Desert Isle Keeper
Ayesha at Last
Sometimes, an artist emerges to breathe fresh life into a classic and the reader is left agog with delight. Granted, there have been so many retellings of Pride and Prejudice released over the last few years I can barely scrabble to the top of the hill of them to see ahead to the Sense and Sensibility retellings on the other side. With a mountain of would-be Darcys and Lizzies to sift through, it takes a lot to make any of them stand out from the heap; but that is what Uzma Jalaluddin does with her gorgeous, sensitively rendered and brilliant told version of the story, Ayesha at Last. About a teacher looking for love almost in spite of herself, it glimmers and charms right from the start.

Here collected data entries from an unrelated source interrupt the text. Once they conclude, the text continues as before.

(** ** Commands *)

Inductive cmd : Type :=
(* the clock, atomic flags and shared futures *)
| Now
| NewFlag
| StoreFlag (flag : nat) (b : bool)
| LoadFlag (flag : nat)
| NewFuture
| CompleteFuture (future : nat) (r : result unit LifecycleFailure)
| AwaitFuture (future : nat)
(* the authorization store *)
| ClaimOrSetPending (id : CanonicalInvocationIdentity) (ttl_ms : Z)
| UpdatePendingTtl (id : CanonicalInvocationIdentity) (ttl_ms : Z)
| ClearPending (id : CanonicalInvocationIdentity)
| Grant (id : CanonicalInvocationIdentity) (ttl_ms : Z)
(* the cache of pending payments *)
| EnterPending (ttl now : Z) (event_id : string) (fresh : nat)
| ForgetPending (event_id : string) (fresh : nat)
(* user code; a verification names the invocation it is to authorize, if any *)
| ResolvePrice (params : ResolvePriceParams)
| CreatePaymentRequired (processor : PaymentProcessor) (params : PaymentProcessorCreateParams)
| VerifyPayment (processor : PaymentProcessor) (timeout : Z) (params : PaymentProcessorVerifyParams)
    (authorizes : option CanonicalInvocationIdentity)
| SpawnVerification (v : Verification)
(* publishing *)
| SendTargeted (client_pubkey event_id : string) (message : JsonRpcMessage)
| SendNotification (client_pubkey event_id : string) (wrap_kind : option Z) (message : JsonRpcMessage)
(* the terminal of the chain and its clean-up *)
| TxSend (ctx : InboundContext) (message : JsonRpcMessage) (event : option Value)
| MarkForwarded (event_id : string)
| PopRoute (event_id : string)
| RemoveWrapKind (event_id : string)
| LeaveChain (event_id : string)
| RemoveToken (token_key : string)
| DisposeWriter (writer : OpenStreamWriter).

Definition answer (c : cmd) : Type :=
  match c with
  | Now => Z
  | NewFlag | NewFuture => nat
  | LoadFlag _ | TxSend _ _ _ => bool
  | AwaitFuture _ => result unit LifecycleFailure
  | ClaimOrSetPending _ _ => ClaimOrPending
  | EnterPending _ _ _ _ => EnterPendingResult
  | ResolvePrice _ => call (result ResolvePriceResult PaymentError)
  | CreatePaymentRequired _ _ => call (result PaymentRequiredParams PaymentError)
  | VerifyPayment _ _ _ _ => verify_answer
  | SendTargeted _ _ _ | SendNotification _ _ _ _ => result unit string
  | PopRoute _ => option RouteEntry
  | LeaveChain _ => option OpenStreamSlot
  | StoreFlag _ _ | CompleteFuture _ _ | UpdatePendingTtl _ _ | ClearPending _ | Grant _ _
  | ForgetPending _ _ | SpawnVerification _ | MarkForwarded _ | RemoveWrapKind _
  | RemoveToken _ | DisposeWriter _ => unit
  end.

Ayesha Shamsi is not interested in marriage, in spite of the fact that she has had some offers and her twenties have begun to pass her by. In debt thanks to her pursuit of higher education, she lives at home and teaches as a substitute within the Toronto school system, helping to support her grandparents, overworked mother and moody younger brother while dealing with the emotional repercussions of her father’s mysterious death back in India. Her close relationship with her lighthearted, flibbertigibbet cousin, Hafsa, is often complicated by Ayesha being roped into playing responsible adult to Hafsa’s impulsive immaturity. Hafsa, a man-magnet who receives rishta proposals by the score, often leaves Ayesha holding the proverbial bag when she turns down each arrangement with their family.

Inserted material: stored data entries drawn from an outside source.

(* ===== verification/ServerPaymentsProofs.v ===== *)
(** * CEP-8 server payments: correctness under every schedule

    Nothing priced is forwarded unpaid, in either lifecycle; one request event is
    charged at most once per payment window; a request takes part in one
    lifecycle only. *)

From S2P Require Import Prelude Json CoreTypes OversizedCodec Instances OversizedReceiver Lru Authorization RouteStore OpenStreamWriter PaymentTypes ServerTasks ServerPayments.

(** ** Rules for the parts the lifecycles share *)

(** The commands of the chain around the middlewares. *)
Definition is_wrapper (c : cmd) : bool :=
  match c with
  | NewFlag | StoreFlag _ _ | LoadFlag _ | MarkForwarded _ | PopRoute _ | RemoveWrapKind _
  | LeaveChain _ | RemoveToken _ | DisposeWriter _ => true
  | _ => false
  end.

(** The flags of a task after a step that may have set the flag [r] and created
    others. *)
Definition keeps (r : nat) (own own' : gmap nat bool) : Prop :=
  is_Some (own' !! r) ∧ ∀ r' b, r' ≠ r → own !! r' = Some b → own' !! r' = Some b.

Lemma keeps_refl r own : is_Some (own !! r) → keeps r own own.
Proof. by split. Qed.

Lemma keeps_trans r own1 own2 own3 : keeps r own1 own2 → keeps r own2 own3 → keeps r own1 own3.
Proof. intros [_ H1] [H2 H3]. split; [done|]. eauto. Qed.

Lemma keeps_set r b own : keeps r own (<[r := b]> own).
Proof.
  split; [by rewrite lookup_insert_eq|]. intros r' b' Hne. by rewrite lookup_insert_ne.
Qed.

Lemma keeps_new r r' b own : is_Some (own !! r) → own !! r' = None → keeps r own (<[r' := b]> own).
Proof.
  intros [b0 Hr] Hn. split; [rewrite lookup_insert_ne by congruence; eauto|].
  intros r2 b2 _ H2. by rewrite lookup_insert_ne by congruence.
Qed.

Lemma keeps_drop r flag b own own' :
  own !! flag = None → flag ≠ r → keeps r (<[flag := b]> own) own' → keeps r own own'.
Proof.
  intros Hf Hne [Hr Hk]. split; [done|]. intros r' b' Hr' Ho. apply Hk; [done|].
  by rewrite lookup_insert_ne by congruence.
Qed.

(** The commands of the gating middleware on behalf of a client. *)
Definition gating_for (pub : string) (c : cmd) : bool :=
  match c with
  | ClaimOrSetPending i _ | UpdatePendingTtl i _ | ClearPending i => String.eqb (client_pubkey i) pub
  | SpawnVerification v => String.eqb (client_pubkey (vf_identity v)) pub
  | SendTargeted _ _ _ => true
  | _ => false
  end.

Lemma identity_pubkey `{JsonCanon} `{Sha256} pub method params i :
  compute_canonical_invocation_identity pub method params = Ok i → client_pubkey i = pub.
Proof.
  unfold compute_canonical_invocation_identity. rewrite result_bind_Ok. by intros (h & _ & [= <-]).
Qed.

Section shared_rules.
Variables gain spend : ∀ c, answer c → nat.
Variable allowed : cmd → Prop.
Hypothesis wrapper_ok : ∀ c, is_wrapper c = true → allowed c ∧ neutral gain spend c.
Hypothesis initiate_ok : ∀ c,
  match c with ResolvePrice _ | CreatePaymentRequired _ _ => True | _ => False end →
  allowed c ∧ ∀ a, spend c a = 0%nat.

Local Abbreviation wp := (wp gain spend allowed).

Ltac wrapper := apply wp_neutral; [done|by apply wrapper_ok|by apply wrapper_ok|intros].

(** A continuation that needs [need] credits and writes no older flag but [r]. *)
Definition next_ok (r need : nat) (p : prog bool) : Prop :=
  ∀ own n, is_Some (own !! r) → (need <= n)%nat → wp own n p (λ own' _ _, keeps r own own').

Lemma wp_terminal ctx e r m need :
  allowed (TxSend ctx m e) →
  (∀ b, gain (TxSend ctx m e) b = 0%nat ∧ (spend (TxSend ctx m e) b <= need)%nat) →
  next_ok r need (next_run [] ctx e r m).
Proof.
  intros Ha Hw own n Hr Hn. cbn [next_run]. apply wp_vis; [done..|]. intros delivered.
  destruct (Hw delivered) as [-> Hs]. split; [lia|].
  apply wp_store_flag; [by apply wrapper_ok|by apply wrapper_ok|done|].
  destruct delivered; [wrapper|]; apply keeps_set.
Qed.

Lemma wp_drop_cleanup own n event_id (Q : gmap nat bool → nat → option unit → Prop) :
  Q own n (Some tt) → wp own n (drop_cleanup event_id) Q.
Proof. intros HQ. unfold drop_cleanup. wrapper. case_match; [wrapper|]; done. Qed.

Lemma wp_slot_cleanup own n event_id (Q : gmap nat bool → nat → option unit → Prop) :
  Q own n (Some tt) → wp own n (slot_cleanup event_id) Q.
Proof. intros HQ. unfold slot_cleanup. wrapper. case_match; [do 2 wrapper|]; done. Qed.

Lemma wp_run_inbound_chain chain ctx m e :
  (∀ r, next_ok r 0 (next_run chain ctx e r m)) →
  wp ∅ 0 (run_inbound_chain chain ctx m e) (λ _ _ _, True).
Proof.
  intros Hnext. unfold run_inbound_chain.
  apply wp_new_flag; [by apply wrapper_ok|by apply wrapper_ok|]. intros r _.
  apply wp_bind, wp_catch_unwind. eapply wp_mono; [apply (Hnext r)|done|].
  { rewrite lookup_insert_eq. eauto. }
  { lia. }
  cbn. intros own n n' _ [[b Hb] _] _.
  eapply wp_load_flag; [by apply wrapper_ok|by apply wrapper_ok|done|].
  apply wp_bind. destruct b; cbn; [by apply wp_slot_cleanup|].
  apply wp_drop_cleanup. by apply wp_slot_cleanup.
Qed.

(** Initiation keeps its credits, and holds those of a waiver when it ends with one. *)
Lemma wp_initiate options by_pmi request priced eid pub pmis w own n Q :
  (∀ meta, (w <= gain (ResolvePrice (mkResolveParams priced request pub eid))
                 (Returned (Ok (Waive meta))))%nat) →
  (∀ n' r, (n <= n')%nat → (r = Some (Ok Waived) → (n + w <= n')%nat) → Q own n' r) →
  wp own n (resolve_and_initiate_payment options by_pmi request priced eid pub pmis) Q.
Proof.
  intros Hw HQ. unfold resolve_and_initiate_payment.
  destruct (resolve_payment_processor _ _ _) as [proc|err]; [|apply HQ; [lia|done]].
  assert (Hcreate : ∀ n' amount d meta, (n <= n')%nat → wp own n'
    (let! created := CreatePaymentRequired proc (mkCreateParams amount d eid pub) in
     let* created := unwrap_call created in
     match created with
     | Err e => Ret (Err e)
     | Ok p => Ret (Ok (PaymentRequired proc p (merge_meta (preq_meta p) meta)
                          (verification_timeout (preq_ttl p))))
     end) Q).
  { intros n' amount d meta Hn.
    destruct (initiate_ok (CreatePaymentRequired proc (mkCreateParams amount d eid pub)) I) as [Ha Hs].
    apply wp_vis; [done..|]. intros created. rewrite Hs. split; [lia|].
    destruct created as [[p|err]|]; cbn; (apply HQ; [lia|done]). }
  apply wp_bind. unfold quote_price. destruct (resolve_price options).
  - destruct (initiate_ok (ResolvePrice (mkResolveParams priced request pub eid)) I) as [Ha Hs].
    apply wp_vis; [done..|]. intros quote. rewrite Hs. split; [lia|].
    destruct quote as [[[amount d meta|msg|meta]|err]|]; cbn [unwrap_call ServerTasks.wp].
    + apply Hcreate. lia.
    + apply HQ; [lia|done].
    + specialize (Hw meta). apply HQ; lia.
    + apply HQ; [lia|done].
    + apply HQ; [lia|done].
  - cbn [ServerTasks.wp]. by apply Hcreate.
Qed.

(** *** The transparent middleware, when its own commands cost nothing *)

Definition is_transparent (c : cmd) : bool :=
  match c with
  | Now | NewFuture | CompleteFuture _ _ | AwaitFuture _ | EnterPending _ _ _ _ | ForgetPending _ _
  | VerifyPayment _ _ _ None | SendNotification _ _ _ _ => true
  | _ => false
  end.

Section transparent_free.
Hypothesis transparent_ok : ∀ c, is_transparent c = true → allowed c ∧ ∀ a, spend c a = 0%nat.

Ltac free_cmd ans :=
  match goal with |- wp _ _ (Vis ?c _) _ =>
    let Ha := fresh in let Hs := fresh in
    destruct (transparent_ok c eq_refl) as [Ha Hs];
    apply wp_vis; [done|exact Ha|]; intros ans; rewrite Hs; split; [lia|]; clear Ha Hs
  end.

Lemma wp_accept_and_forward p v m ctx next r need own n :
  next_ok r need (next m) → is_Some (own !! r) → (need <= n)%nat →
  wp own n (accept_and_forward p v m ctx next) (λ own' _ _, keeps r own own').
Proof.
  intros Hnext Hr Hn. unfold accept_and_forward. cbn [payment_notification]. apply wp_bind.
  free_cmd sent. cbn [ServerTasks.wp]. apply wp_bind.
  eapply wp_mono; [apply (Hnext own need); [done|lia]|lia|].
  by intros own' m1 m2 [b|] Hown _.
Qed.

Lemma wp_charge options proc p meta timeout m ctx next flag r need own n :
  (∀ t v, (need <= gain (VerifyPayment proc t (mkVerifyParams (preq_pay_req p)
             (ctx_request_event_id ctx) (ctx_client_pubkey ctx)) None) (VerifyReturned (Ok v)))%nat) →
  next_ok r need (next m) → is_Some (own !! r) → own !! flag = None → flag ≠ r →
  wp (<[flag := false]> own) n (charge options proc p meta timeout m ctx next flag)
    (λ own' _ _, keeps r own own').
Proof.
  intros Hv Hnext Hr Hf Hne. pose proof (λ b, keeps_new r flag b own Hr Hf) as Hk.
  unfold charge. cbn [payment_notification].
  free_cmd sent. destruct sent as [u|e]; [|apply Hk].
  apply wp_store_flag; [by apply wrapper_ok|by apply wrapper_ok|by rewrite lookup_insert_eq; eauto|].
  rewrite insert_insert_eq.
  free_cmd vres. destruct vres as [[v|e]| |]; try apply Hk.
  eapply wp_mono; [apply (wp_accept_and_forward _ _ _ _ _ r need _ need); [done|apply (Hk true)|lia]| |].
  { match goal with |- context [VerifyPayment _ ?t _ _] => specialize (Hv t v) end. lia. }
  intros own' m1 m2 res Hown _. exact (keeps_drop _ _ _ _ _ Hf Hne Hown).
Qed.

(** Whether the transparent middleware charges for a message. *)
Definition engages (options : ServerPaymentsOptions) (ctx : InboundContext) (m : JsonRpcMessage) : bool :=
  match m with
  | Request request =>
      negb (bool_decide (ctx_payment_interaction ctx = Some ExplicitGating)) &&
      (if match_priced_capability request (priced_capabilities options) is Some _ then true else false)
  | _ => false
  end.

(** What the continuation needs comes from the verification or the waiver. *)
Lemma wp_transparent_handle options by_pmi ctx m next r need :
  (engages options ctx m = false → need = 0%nat) →
  (∀ proc t pay_req v,
     (need <= gain (VerifyPayment proc t (mkVerifyParams pay_req (ctx_request_event_id ctx)
                      (ctx_client_pubkey ctx)) None) (VerifyReturned (Ok v)))%nat) →
  (∀ priced request meta,
     (need <= gain (ResolvePrice (mkResolveParams priced request (ctx_client_pubkey ctx)
                      (ctx_request_event_id ctx))) (Returned (Ok (Waive meta))))%nat) →
  next_ok r need (next m) → next_ok r 0 (transparent_handle options by_pmi m ctx next).
Proof.
  intros Heng Hv Hw Hnext own n Hr _. unfold transparent_handle.
  assert (Hfree : engages options ctx m = false → wp own n (next m) (λ own' _ _, keeps r own own')).
  { intros ->%Heng. apply Hnext; [done|lia]. }
  destruct m as [request| | |]; try by apply Hfree. cbn in Hfree.
  case_bool_decide; [by apply Hfree|].
  destruct (match_priced_capability _ _) as [priced|]; [|by apply Hfree]. clear Heng Hfree. case_match; [by apply keeps_refl|].
  free_cmd now. free_cmd fut. free_cmd existing.
  destruct existing as [f| |]; [free_cmd res; by apply keeps_refl|by apply keeps_refl|].
  apply wp_bind. unfold run_lifecycle.
  apply wp_new_flag; [by apply wrapper_ok|by apply wrapper_ok|]. intros flag Hflag.
  assert (Hne : flag ≠ r) by (destruct Hr; congruence).
  apply wp_bind, wp_catch_unwind.
  assert (Hend : ∀ own' n' res, keeps r own own' → wp own' n'
    (let! _ := CompleteFuture fut res in
     match res with
     | Err e => if is_pre_invoice e then let! _ := ForgetPending (ctx_request_event_id ctx) fut in Ret false
                else Ret false
     | Ok _ => Ret true
     end) (λ own' _ _, keeps r own own')).
  { intros own' n' res Hk. free_cmd u. destruct res as [|e]; [done|].
    destruct (is_pre_invoice e); [free_cmd u2|]; done. }
  eapply wp_mono with (Q := λ own' _ _, keeps r own own'); [|done|].
  - unfold run_lifecycle_inner. apply wp_bind.
    eapply (wp_initiate options by_pmi request _ _ _ _ need); [by intros; apply Hw|].
    intros n' outcome _ Hwaive. pose proof (keeps_new r flag false own Hr Hflag) as Hk.
    destruct outcome as [[[pmi amount reason| |proc p meta timeout]|err]|]; try done.
    + cbn [payment_notification]. free_cmd sent. by destruct sent.
    + apply wp_bind. eapply wp_mono; [apply (Hnext _ need); [apply Hk|lia]|specialize (Hwaive eq_refl); lia|].
      intros own' m1 m2 [b|] Hown _; exact (keeps_drop _ _ _ _ _ Hflag Hne Hown).
    + by eapply wp_charge.
  - intros own' m1 m2 [res|] Hk _; cbv beta iota; [by apply Hend|].
    apply wp_load_any; [by apply wrapper_ok|by apply wrapper_ok|]. intros issued. by apply Hend.
Qed.
End transparent_free.

(** *** The gating middleware, when its own commands cost nothing *)

Section gating_free.
Context `{JsonCanon} `{Sha256}.
Variable ctx : InboundContext.
Hypothesis gating_ok : ∀ c, gating_for (ctx_client_pubkey ctx) c = true →
  allowed c ∧ ∀ a, spend c a = 0%nat.

Ltac free_cmd ans :=
  match goal with |- wp _ _ (Vis ?c _) _ =>
    let Ha := fresh in let Hs := fresh in
    destruct (gating_ok c) as [Ha Hs]; [cbn; by first [done|apply String.eqb_eq]|];
    apply wp_vis; [done|exact Ha|]; intros ans; rewrite Hs; split; [lia|]; clear Ha Hs
  end.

For recent Toronto transplant and e-commerce manager Khalid Mirza, the sight of Ayesha walking the streets of their neighborhood in her purple hajib is the newfound highlight of his day. His Ammi Farzana is pressuring him to settle down, and at twenty-six and upon his father’s recent death, he’s both responsible for her and stuck tolerating her matchmaking whims. Khalid is a conservative and traditionally observant Muslim, and in his opinion it’s his job to be good and responsible, unlike his younger sister, Zareena, whom he loves deeply and misses greatly since her banishment back to India and an arranged marriage.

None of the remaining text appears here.